A Rússia voltou a elevar o tom de sua retórica nuclear nesta quinta-feira (21), dia em que encerra os maiores exercícios atômicos realizados pelo país desde o fim da Guerra Fria. Segundo o porta-voz do Kremlin, Dmitri Peskov, esse tipo de movimentação “sempre é um sinal”.
Os Estados Unidos também realizaram, na véspera, um teste de rotina com seu principal míssil nuclear, o Minuteman-3. O lançamento já estava programado havia meses, embora Washington tenha cancelado exercícios semelhantes em ocasiões anteriores para evitar aumento de tensões internacionais.
O cenário na Europa é de crescente preocupação. A declaração de Peskov chamou atenção justamente porque, em situações desse tipo, a prática costuma ser tratar exercícios militares como manobras rotineiras voltadas apenas à autodefesa.

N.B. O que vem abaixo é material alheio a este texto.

Definition interior_rows (m : ngmesh) : list (list scalar) :=
  flat_map (λ c, ((λ l, [mapped_point m c (5 - l) 0; mapped_point m c (5 - l) 1])
                    <$> seq 0 6) ++ [interior_row])
           (seq 0 (length (top_elements m))).

Definition interior_cell_nodes (m : ngmesh) : list (list Z) :=
  (λ c, (λ l, Z.of_nat (7 * c + l)) <$> seq 0 7) <$> seq 0 (length (top_elements m)).

Definition with_interior_node : Firedrake := {|
  interpolate_coordinates := λ self order,
    {| dat_data := interior_rows (netgen_mesh self);
       cell_node_map_values := interior_cell_nodes (netgen_mesh self);
       ref_el := () |}
|}.

(** Three sample points, the first and the last coincident. *)
Definition coincident_points : list (list scalar) := [[one]; [zero]; [one]].

End SampleTopology.

(** ** Facts about the shared helpers *)

Lemma np_index_lt (n : nat) (k : Z) (j : nat) :
  np_index n k = Some j → (j < n)%nat.
Proof.
  unfold np_index. intros Hj.
  repeat case_decide; simplify_eq; lia.
Qed.

Lemma np_index_nonneg (n : nat) (j : nat) :
  (j < n)%nat → np_index n (Z.of_nat j) = Some j.
Proof.
  intros Hj. unfold np_index.
  rewrite decide_True by lia. by rewrite Nat2Z.id.
Qed.

Lemma np_index_beyond (n : nat) (j : nat) :
  (n ≤ j)%nat → np_index n (Z.of_nat j) = None.
Proof.
  intros Hj. unfold np_index. by rewrite !decide_False by lia.
Qed.

Lemma np_get_raises {A : Type} (a : list A) (k : Z) (e : exn) :
  np_get a k = Raise e → e = IndexError.
Proof.
  unfold np_get. destruct (np_index (length a) k ≫= _); congruence.
Qed.

Lemma np_get_Ok {A : Type} (a : list A) (k : Z) (x : A) :
  np_get a k = Ok x ↔ ∃ j, np_index (length a) k = Some j ∧ a !! j = Some x.
Proof.
  unfold np_get. split.
  - destruct (np_index (length a) k) as [j|] eqn:Hj; simpl; [|done].
    destruct (a !! j) eqn:Hx; [|done]. intros [= ->]. eauto.
  - intros (j & -> & Hx). simpl. by rewrite Hx.
Qed.

Lemma np_get_valid {A : Type} (a : list A) (k : Z) :
  is_Some (np_index (length a) k) → ∃ x, np_get a k = Ok x.
Proof.
  intros [j Hj]. destruct (lookup_lt_is_Some_2 a j) as [x Hx].
  { by eapply np_index_lt. }
  exists x. apply np_get_Ok. eauto.
Qed.

Lemma np_get_nat {A : Type} (a : list A) (j : nat) (x : A) :
  a !! j = Some x → np_get a (Z.of_nat j) = Ok x.
Proof.
  intros Hx. apply np_get_Ok. exists j. split; [|done].
  apply np_index_nonneg. by eapply lookup_lt_Some.
Qed.

Lemma bind_Ok {A B : Type} (r : result A) (k : A → result B) (b : B) :
  bind r k = Ok b ↔ ∃ a, r = Ok a ∧ k a = Ok b.
Proof.
  destruct r as [a|e]; simpl; split.
  - intros Hk. by exists a.
  - by intros (a' & [= <-] & Hk).
  - done.
  - by intros (a' & Hr & _).
Qed.

Lemma bind_Raise {A B : Type} (r : result A) (k : A → result B) (e : exn) :
  bind r k = Raise e ↔ r = Raise e ∨ ∃ a, r = Ok a ∧ k a = Raise e.
Proof.
  destruct r as [a|e']; simpl; split.
  - intros Hk. right. by exists a.
  - intros [Hr|(a' & [= <-] & Hk)]; done.
  - intros [= ->]. by left.
  - intros [[= ->]|(a' & Hr & _)]; done.
Qed.

(** ** Properties of refineMarkedElements *)

Section RefinementProperties.
Context `{PETSc, Netgen}.

Lemma mark_loop_raises mark getIdx i els e els' :
  mark_loop mark getIdx i els = (Some e, els') → e = IndexError.
Proof.
  revert i els'. induction els as [|el rest IH]; intros i els'; simpl; [done|].
  destruct (np_get mark (getIdx (Z.of_nat i))) as [v|e'] eqn:Hget.
  - destruct (mark_loop mark getIdx (S i) rest) as [r rest'] eqn:Hrest.
    intros [= -> <-]. by eapply IH.
  - intros [= <- <-]. by eapply np_get_raises.
Qed.

(** A loop that ends normally has tested [mark[getIdx(i)]] for every
    element and stored its truth value in the element's flag. *)
Lemma mark_loop_flags mark getIdx i els els' :
  mark_loop mark getIdx i els = (None, els') →
  length els' = length els ∧
  ∀ k el, els !! k = Some el →
    ∃ v, np_get mark (getIdx (Z.of_nat (i + k))) = Ok v ∧
         els' !! k = Some (set_refine (truthy v) el).
Proof.
  revert i els'. induction els as [|el rest IH]; intros i els'; simpl.
  - intros [= <-]. split; [done|]. intros k el. by rewrite lookup_nil.
  - destruct (np_get mark (getIdx (Z.of_nat i))) as [v|e'] eqn:Hget; [|done].
    destruct (mark_loop mark getIdx (S i) rest) as [r rest'] eqn:Hrest.
    intros [= -> <-]. destruct (IH _ _ Hrest) as [Hlen Hflags].
    split; [simpl; by rewrite Hlen|].
    intros [|k] el0 Hel0; simpl in *.
    + simplify_eq. exists v. rewrite Nat.add_0_r. split; [done|].
      by destruct (truthy v).
    + destruct (Hflags k el0 Hel0) as (w & Hw & Hk). exists w.
      split; [|done]. by replace (i + S k)%nat with (S i + k)%nat by lia.
Qed.

(** When every index the loop computes is inside the array, the loop ends
    normally. *)
Lemma mark_loop_total mark getIdx i els :
  (∀ k, (k < length els)%nat →
        is_Some (np_index (length mark) (getIdx (Z.of_nat (i + k))))) →
  ∃ els', mark_loop mark getIdx i els = (None, els').
Proof.
  revert i. induction els as [|el rest IH]; intros i Hvalid; simpl; [eauto|].
  destruct (np_get_valid mark (getIdx (Z.of_nat i))) as [v ->].
  { specialize (Hvalid 0%nat). rewrite Nat.add_0_r in Hvalid.
    apply Hvalid. simpl. lia. }
  destruct (IH (S i)) as [rest' ->]; [|eauto].
  intros k Hk. replace (S i + k)%nat with (i + S k)%nat by lia.
  apply Hvalid. simpl. lia.
Qed.

(** C3: [refineMarkedElements] raises [NotImplementedError] exactly when
    the geometric dimension is not 2, and the Netgen mesh (its elements'
    [refine] flags included) is then the one the call started with. *)
Theorem refine_dimension_guard (self : MeshGeometry) (mark : list scalar) :
  ((∃ msg, (refineMarkedElements self mark).1 = Raise (NotImplementedError msg))
     ↔ geometric_dimension self ≠ 2)
  ∧ (∀ msg, (refineMarkedElements self mark).1 = Raise (NotImplementedError msg) →
            (refineMarkedElements self mark).2 = netgen_mesh self).
Proof.
  unfold refineMarkedElements.
  destruct (decide (geometric_dimension self = 2)) as [Hdim|Hdim].
  - destruct (reconcile self mark) as [getIdx marked0].
    assert (∀ msg,
      (if decide (comm_rank self = 0%nat)
       then let '(r, els) := mark_loop marked0 getIdx 0
                               (Elements2D (netgen_mesh self)) in
            match r with
            | Some e => (Raise e, set_Elements2D els (netgen_mesh self))
            | None => (Ok (fd_Mesh (Refine (set_Elements2D els (netgen_mesh self)))),
                       Refine (set_Elements2D els (netgen_mesh self)))
            end
       else (Ok (fd_Mesh (ngm_Mesh 2)), netgen_mesh self)).1
      ≠ Raise (NotImplementedError msg)) as Hno.
    { intros msg. case_decide; [|done].
      destruct (mark_loop _ _ _ _) as [[e|] els] eqn:Hloop; [|done].
      apply mark_loop_raises in Hloop as ->. done. }
    split; [split|].
    + intros [msg Hmsg]. by apply Hno in Hmsg.
    + done.
    + intros msg Hmsg. by apply Hno in Hmsg.
  - simpl. split; [split|]; eauto.
Qed.

Lemma refine_rank0 (self : MeshGeometry) (mark : list scalar) :
  geometric_dimension self = 2 →
  comm_rank self = 0%nat →
  marks_in_range self mark →
  ∃ els,
    length els = length (Elements2D (netgen_mesh self)) ∧
    (∀ i el, Elements2D (netgen_mesh self) !! i = Some el →
       ∃ v, np_get (reconcile self mark).2
                   ((reconcile self mark).1 (Z.of_nat i)) = Ok v ∧
            els !! i = Some (set_refine (truthy v) el)) ∧
    refineMarkedElements self mark =
      (Ok (fd_Mesh (Refine (set_Elements2D els (netgen_mesh self)))),
       Refine (set_Elements2D els (netgen_mesh self))).
Proof.
  intros Hdim Hrank Hvalid. unfold refineMarkedElements, marks_in_range in *.
  rewrite decide_True by done.
  destruct (reconcile self mark) as [getIdx marked0]; simpl in *.
  rewrite decide_True by done.
  destruct (mark_loop_total marked0 getIdx 0 (Elements2D (netgen_mesh self)))
    as [els Hloop]; [done|].
  rewrite Hloop. destruct (mark_loop_flags _ _ _ _ _ Hloop) as [Hlen Hflags].
  exists els. split_and!; done.
Qed.

(** C4: on a 2D mesh, rank 0 hands to [Refine] the serial mesh in which
    the [refine] flag of every element [i] is [bool(mark[getIdx(i)])]
    ([True] exactly when the resolved mark is truthy) and nothing else has
    changed (the indices being inside the resolved array), and returns the
    Firedrake mesh of the refined serial mesh; every other rank returns the
    Firedrake mesh of an empty 2D placeholder and leaves its serial mesh
    alone. *)
Theorem refine_flags_then_refines (self : MeshGeometry) (mark : list scalar) :
  geometric_dimension self = 2 →
  (comm_rank self = 0%nat →
   marks_in_range self mark →
   ∃ flagged,
     length (Elements2D flagged) = length (Elements2D (netgen_mesh self)) ∧
     (∀ i el, Elements2D (netgen_mesh self) !! i = Some el →
        ∃ v el',
          np_get (reconcile self mark).2
                 ((reconcile self mark).1 (Z.of_nat i)) = Ok v ∧
          Elements2D flagged !! i = Some el' ∧
          refine el' = truthy v ∧
          curved el' = curved el ∧ vertices el' = vertices el) ∧
     dim flagged = dim (netgen_mesh self) ∧
     Elements3D flagged = Elements3D (netgen_mesh self) ∧
     refineMarkedElements self mark =
       (Ok (fd_Mesh (Refine flagged)), Refine flagged))
  ∧ (comm_rank self ≠ 0%nat →
     Elements2D (ngm_Mesh 2) = [] ∧ Elements3D (ngm_Mesh 2) = [] ∧
     dim (ngm_Mesh 2) = 2 ∧
     refineMarkedElements self mark =
       (Ok (fd_Mesh (ngm_Mesh 2)), netgen_mesh self)).
Proof.
  intros Hdim. split.
  - intros Hrank Hvalid.
    destruct (refine_rank0 self mark Hdim Hrank Hvalid) as (els & Hlen & Hflags & Hres).
    exists (set_Elements2D els (netgen_mesh self)).
    split_and!; [done| |done|done|done].
    intros i el Hel. destruct (Hflags i el Hel) as (v & Hv & Hi).
    exists v, (set_refine (truthy v) el). split_and!; done.
  - intros Hrank. split_and!; [done..|]. unfold refineMarkedElements.
    rewrite decide_True by done.
    destruct (reconcile self mark) as [getIdx marked0].
    by rewrite decide_False.
Qed.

A escalada acontece em meio ao aumento do atrito entre a Rússia e os países bálticos, integrantes da ala leste da Otan e considerados os membros mais vulneráveis da aliança militar ocidental
Nos últimos dias, Moscou e governos vizinhos trocaram acusações, enquanto novos alertas envolvendo drones elevaram a tensão na região. Pela segunda vez, após episódios semelhantes na Letônia e na Lituânia, a Estônia emitiu nesta quinta-feira um alerta de violação de espaço aéreo.
Caças da Otan, responsáveis por patrulhar os céus dos países bálticos, que não possuem Força Aérea própria, voltaram a ser acionados. Desta vez, porém, não houve confirmação sobre a origem do drone.
A suspeita é de que os aparelhos tenham sido lançados pela Ucrânia, como ocorreu anteriormente. A diferença agora é que os países bálticos acusam a Rússia de interferir eletronicamente nos drones para desviá-los intencionalmente e gerar instabilidade na região.